How do the lines below between the ones holding "big_five ← getitem" and "mbti ← getitem", inclusive, read? Give them again exactly, with no other lines.

**** Source data

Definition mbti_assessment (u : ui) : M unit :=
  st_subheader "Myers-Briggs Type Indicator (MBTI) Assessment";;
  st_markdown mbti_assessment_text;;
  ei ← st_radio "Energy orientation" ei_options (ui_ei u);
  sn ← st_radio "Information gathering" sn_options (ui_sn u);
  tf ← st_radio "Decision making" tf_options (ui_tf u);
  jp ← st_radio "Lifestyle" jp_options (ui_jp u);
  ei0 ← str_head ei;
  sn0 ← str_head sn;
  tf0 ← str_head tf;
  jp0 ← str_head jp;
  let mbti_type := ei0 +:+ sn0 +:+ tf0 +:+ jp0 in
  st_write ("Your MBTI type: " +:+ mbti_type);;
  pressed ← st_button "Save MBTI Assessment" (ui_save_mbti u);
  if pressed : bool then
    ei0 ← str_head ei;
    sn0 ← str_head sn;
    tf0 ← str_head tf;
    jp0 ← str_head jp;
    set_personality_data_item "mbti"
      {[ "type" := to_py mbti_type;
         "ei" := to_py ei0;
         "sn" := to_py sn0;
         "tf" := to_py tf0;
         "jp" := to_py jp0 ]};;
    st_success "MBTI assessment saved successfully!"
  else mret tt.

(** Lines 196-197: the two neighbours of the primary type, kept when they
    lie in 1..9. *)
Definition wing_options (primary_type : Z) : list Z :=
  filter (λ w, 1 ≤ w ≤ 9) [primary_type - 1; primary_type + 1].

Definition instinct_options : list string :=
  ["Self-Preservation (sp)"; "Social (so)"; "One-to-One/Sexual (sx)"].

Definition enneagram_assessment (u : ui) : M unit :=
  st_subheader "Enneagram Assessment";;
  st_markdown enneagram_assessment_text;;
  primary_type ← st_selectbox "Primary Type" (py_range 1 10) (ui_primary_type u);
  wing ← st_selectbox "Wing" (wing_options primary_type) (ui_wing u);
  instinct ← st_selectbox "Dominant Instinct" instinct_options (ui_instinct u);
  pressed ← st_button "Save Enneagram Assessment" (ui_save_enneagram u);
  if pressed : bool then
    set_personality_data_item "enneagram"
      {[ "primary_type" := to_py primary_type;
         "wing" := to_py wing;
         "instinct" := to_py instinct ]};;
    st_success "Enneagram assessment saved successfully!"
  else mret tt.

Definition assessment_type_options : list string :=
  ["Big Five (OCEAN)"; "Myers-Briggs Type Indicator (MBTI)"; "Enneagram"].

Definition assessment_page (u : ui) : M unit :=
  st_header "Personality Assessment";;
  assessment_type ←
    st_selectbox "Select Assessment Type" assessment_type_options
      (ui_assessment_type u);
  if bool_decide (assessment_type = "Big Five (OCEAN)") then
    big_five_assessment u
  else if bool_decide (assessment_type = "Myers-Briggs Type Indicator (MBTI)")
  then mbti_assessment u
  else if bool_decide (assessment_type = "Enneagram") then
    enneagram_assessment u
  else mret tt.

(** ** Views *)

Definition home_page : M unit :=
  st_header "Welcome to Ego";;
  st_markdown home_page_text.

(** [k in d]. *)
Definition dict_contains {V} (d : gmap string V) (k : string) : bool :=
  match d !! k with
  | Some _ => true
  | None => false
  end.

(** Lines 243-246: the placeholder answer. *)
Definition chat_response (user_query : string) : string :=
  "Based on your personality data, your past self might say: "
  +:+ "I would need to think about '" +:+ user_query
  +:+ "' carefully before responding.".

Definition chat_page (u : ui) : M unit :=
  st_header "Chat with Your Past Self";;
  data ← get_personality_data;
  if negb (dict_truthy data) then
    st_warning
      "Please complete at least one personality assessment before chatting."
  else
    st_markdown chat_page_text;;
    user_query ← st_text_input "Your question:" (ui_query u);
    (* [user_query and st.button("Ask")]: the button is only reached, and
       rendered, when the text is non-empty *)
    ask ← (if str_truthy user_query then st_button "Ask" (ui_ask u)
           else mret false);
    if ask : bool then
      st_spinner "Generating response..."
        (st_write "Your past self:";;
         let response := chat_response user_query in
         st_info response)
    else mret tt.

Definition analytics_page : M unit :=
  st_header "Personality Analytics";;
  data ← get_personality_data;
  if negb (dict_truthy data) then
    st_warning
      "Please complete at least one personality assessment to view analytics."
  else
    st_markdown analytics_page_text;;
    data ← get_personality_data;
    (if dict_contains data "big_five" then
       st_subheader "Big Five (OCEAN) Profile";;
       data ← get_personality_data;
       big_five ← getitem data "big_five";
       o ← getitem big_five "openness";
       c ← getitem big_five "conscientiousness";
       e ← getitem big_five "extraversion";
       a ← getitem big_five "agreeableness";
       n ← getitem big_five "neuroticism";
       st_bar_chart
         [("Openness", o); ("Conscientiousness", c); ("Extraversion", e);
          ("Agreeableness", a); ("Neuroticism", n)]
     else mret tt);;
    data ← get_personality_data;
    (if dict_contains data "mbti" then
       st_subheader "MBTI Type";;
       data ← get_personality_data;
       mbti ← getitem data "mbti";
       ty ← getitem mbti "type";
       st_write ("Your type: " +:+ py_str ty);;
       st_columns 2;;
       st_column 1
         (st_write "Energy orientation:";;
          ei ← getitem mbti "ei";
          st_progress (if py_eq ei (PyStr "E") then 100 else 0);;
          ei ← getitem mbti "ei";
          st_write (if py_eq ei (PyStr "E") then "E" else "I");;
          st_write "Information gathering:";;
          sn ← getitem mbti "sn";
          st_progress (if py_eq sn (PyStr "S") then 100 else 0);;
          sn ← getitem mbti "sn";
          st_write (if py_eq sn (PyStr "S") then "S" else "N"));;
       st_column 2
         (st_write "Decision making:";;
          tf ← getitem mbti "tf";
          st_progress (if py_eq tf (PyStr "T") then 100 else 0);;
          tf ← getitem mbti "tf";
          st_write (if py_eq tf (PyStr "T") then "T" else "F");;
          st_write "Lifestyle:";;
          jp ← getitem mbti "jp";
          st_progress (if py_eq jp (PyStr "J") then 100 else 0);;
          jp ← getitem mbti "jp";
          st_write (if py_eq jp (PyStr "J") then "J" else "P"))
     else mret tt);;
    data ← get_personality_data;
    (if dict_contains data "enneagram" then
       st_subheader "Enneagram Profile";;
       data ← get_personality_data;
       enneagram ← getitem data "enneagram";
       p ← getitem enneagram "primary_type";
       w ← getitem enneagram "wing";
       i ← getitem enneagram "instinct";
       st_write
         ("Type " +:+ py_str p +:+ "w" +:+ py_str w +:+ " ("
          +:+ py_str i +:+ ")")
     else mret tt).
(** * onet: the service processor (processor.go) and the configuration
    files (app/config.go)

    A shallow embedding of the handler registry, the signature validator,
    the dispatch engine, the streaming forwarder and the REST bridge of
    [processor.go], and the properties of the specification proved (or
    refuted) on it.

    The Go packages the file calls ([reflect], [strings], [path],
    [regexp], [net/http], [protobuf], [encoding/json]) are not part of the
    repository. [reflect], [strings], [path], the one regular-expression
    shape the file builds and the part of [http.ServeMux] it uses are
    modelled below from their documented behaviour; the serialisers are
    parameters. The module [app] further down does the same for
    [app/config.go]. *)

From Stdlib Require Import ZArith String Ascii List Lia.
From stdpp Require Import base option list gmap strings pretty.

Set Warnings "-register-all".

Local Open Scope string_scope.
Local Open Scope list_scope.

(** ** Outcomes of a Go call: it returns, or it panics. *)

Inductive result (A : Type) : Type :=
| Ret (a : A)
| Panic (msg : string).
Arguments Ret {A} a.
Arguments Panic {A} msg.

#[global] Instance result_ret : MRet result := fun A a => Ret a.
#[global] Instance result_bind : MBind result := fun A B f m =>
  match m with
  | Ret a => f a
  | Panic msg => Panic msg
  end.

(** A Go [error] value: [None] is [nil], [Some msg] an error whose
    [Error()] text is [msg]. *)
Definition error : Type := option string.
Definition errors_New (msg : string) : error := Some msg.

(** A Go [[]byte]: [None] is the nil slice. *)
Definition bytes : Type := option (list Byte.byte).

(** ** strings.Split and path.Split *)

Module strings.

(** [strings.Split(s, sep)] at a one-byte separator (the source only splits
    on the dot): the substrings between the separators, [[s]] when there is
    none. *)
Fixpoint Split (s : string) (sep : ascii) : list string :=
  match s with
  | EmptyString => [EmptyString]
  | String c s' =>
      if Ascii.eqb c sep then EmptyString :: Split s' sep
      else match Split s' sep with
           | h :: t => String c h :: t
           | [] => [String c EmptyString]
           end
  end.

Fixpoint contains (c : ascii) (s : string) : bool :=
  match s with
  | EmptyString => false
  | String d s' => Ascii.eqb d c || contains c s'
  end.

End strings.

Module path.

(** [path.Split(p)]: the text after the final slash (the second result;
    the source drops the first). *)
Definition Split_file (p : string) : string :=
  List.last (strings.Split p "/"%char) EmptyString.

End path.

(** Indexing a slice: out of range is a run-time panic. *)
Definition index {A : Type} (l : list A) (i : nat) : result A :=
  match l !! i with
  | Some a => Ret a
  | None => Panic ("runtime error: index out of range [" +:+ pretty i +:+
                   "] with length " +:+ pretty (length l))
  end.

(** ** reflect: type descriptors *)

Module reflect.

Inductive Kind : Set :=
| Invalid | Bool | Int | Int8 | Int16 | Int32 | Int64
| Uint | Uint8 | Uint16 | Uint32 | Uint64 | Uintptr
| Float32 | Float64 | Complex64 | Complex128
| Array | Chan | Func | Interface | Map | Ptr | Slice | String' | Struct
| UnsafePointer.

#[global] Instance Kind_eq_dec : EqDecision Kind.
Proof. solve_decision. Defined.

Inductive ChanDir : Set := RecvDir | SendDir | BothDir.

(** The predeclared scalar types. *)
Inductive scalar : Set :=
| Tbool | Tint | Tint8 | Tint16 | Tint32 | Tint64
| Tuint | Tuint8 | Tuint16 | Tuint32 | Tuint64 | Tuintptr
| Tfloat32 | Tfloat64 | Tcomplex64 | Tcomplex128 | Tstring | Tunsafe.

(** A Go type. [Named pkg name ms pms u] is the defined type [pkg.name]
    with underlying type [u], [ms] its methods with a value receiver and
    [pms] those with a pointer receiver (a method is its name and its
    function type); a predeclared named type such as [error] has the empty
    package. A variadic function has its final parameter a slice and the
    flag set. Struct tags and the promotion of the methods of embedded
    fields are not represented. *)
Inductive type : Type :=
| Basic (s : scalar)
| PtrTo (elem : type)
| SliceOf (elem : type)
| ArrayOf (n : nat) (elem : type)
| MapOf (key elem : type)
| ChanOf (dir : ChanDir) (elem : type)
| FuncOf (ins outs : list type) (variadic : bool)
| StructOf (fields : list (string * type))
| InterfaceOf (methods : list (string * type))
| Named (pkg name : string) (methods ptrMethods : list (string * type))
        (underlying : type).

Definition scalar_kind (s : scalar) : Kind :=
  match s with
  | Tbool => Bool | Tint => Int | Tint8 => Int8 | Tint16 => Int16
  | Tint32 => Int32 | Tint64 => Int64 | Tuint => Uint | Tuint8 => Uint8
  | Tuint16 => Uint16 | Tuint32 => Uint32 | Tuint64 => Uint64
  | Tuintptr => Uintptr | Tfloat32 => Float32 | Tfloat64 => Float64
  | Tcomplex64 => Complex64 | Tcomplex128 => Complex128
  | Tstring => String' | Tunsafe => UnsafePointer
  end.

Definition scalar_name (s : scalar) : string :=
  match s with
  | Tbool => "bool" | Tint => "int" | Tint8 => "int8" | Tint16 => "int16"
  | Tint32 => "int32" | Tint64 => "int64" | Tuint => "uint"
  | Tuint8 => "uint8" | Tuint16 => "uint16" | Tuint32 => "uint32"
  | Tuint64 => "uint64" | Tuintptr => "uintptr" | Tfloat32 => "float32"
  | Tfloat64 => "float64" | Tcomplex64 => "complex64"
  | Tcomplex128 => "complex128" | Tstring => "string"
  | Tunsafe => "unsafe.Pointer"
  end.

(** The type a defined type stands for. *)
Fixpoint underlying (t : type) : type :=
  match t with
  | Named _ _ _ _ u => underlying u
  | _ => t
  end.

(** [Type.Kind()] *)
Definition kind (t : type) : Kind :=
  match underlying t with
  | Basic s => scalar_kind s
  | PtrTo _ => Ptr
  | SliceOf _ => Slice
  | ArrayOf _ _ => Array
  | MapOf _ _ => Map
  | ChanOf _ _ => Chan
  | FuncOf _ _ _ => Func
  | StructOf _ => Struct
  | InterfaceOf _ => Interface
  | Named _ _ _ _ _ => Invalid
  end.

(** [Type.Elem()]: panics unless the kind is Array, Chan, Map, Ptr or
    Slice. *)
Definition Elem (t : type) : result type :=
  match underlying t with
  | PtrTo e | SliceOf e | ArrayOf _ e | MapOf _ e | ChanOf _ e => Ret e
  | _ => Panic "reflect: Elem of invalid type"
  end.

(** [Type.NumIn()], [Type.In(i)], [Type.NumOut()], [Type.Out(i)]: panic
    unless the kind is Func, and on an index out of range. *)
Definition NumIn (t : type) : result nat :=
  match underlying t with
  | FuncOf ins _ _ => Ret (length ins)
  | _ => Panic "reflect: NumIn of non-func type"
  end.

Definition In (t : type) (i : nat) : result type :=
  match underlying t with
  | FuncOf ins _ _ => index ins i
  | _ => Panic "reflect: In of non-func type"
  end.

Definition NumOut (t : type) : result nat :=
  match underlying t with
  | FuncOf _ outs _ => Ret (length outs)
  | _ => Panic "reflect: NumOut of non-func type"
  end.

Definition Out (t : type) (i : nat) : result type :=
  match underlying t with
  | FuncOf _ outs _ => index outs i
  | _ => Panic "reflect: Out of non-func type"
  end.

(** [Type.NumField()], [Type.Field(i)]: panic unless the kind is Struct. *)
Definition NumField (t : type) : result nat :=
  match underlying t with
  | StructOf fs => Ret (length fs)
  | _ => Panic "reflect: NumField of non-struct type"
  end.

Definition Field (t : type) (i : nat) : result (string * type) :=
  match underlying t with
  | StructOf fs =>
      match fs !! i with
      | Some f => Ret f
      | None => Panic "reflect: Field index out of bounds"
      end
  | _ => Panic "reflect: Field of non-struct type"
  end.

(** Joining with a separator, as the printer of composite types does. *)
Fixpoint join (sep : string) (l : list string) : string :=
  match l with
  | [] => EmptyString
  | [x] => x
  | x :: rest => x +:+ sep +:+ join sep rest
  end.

********

[Answer to the problem]
       big_five ← getitem data "big_five";
       o ← getitem big_five "openness";
       c ← getitem big_five "conscientiousness";
       e ← getitem big_five "extraversion";
       a ← getitem big_five "agreeableness";
       n ← getitem big_five "neuroticism";
       st_bar_chart
         [("Openness", o); ("Conscientiousness", c); ("Extraversion", e);
          ("Agreeableness", a); ("Neuroticism", n)]
     else mret tt);;
    data ← get_personality_data;
    (if dict_contains data "mbti" then
       st_subheader "MBTI Type";;
       data ← get_personality_data;
       mbti ← getitem data "mbti";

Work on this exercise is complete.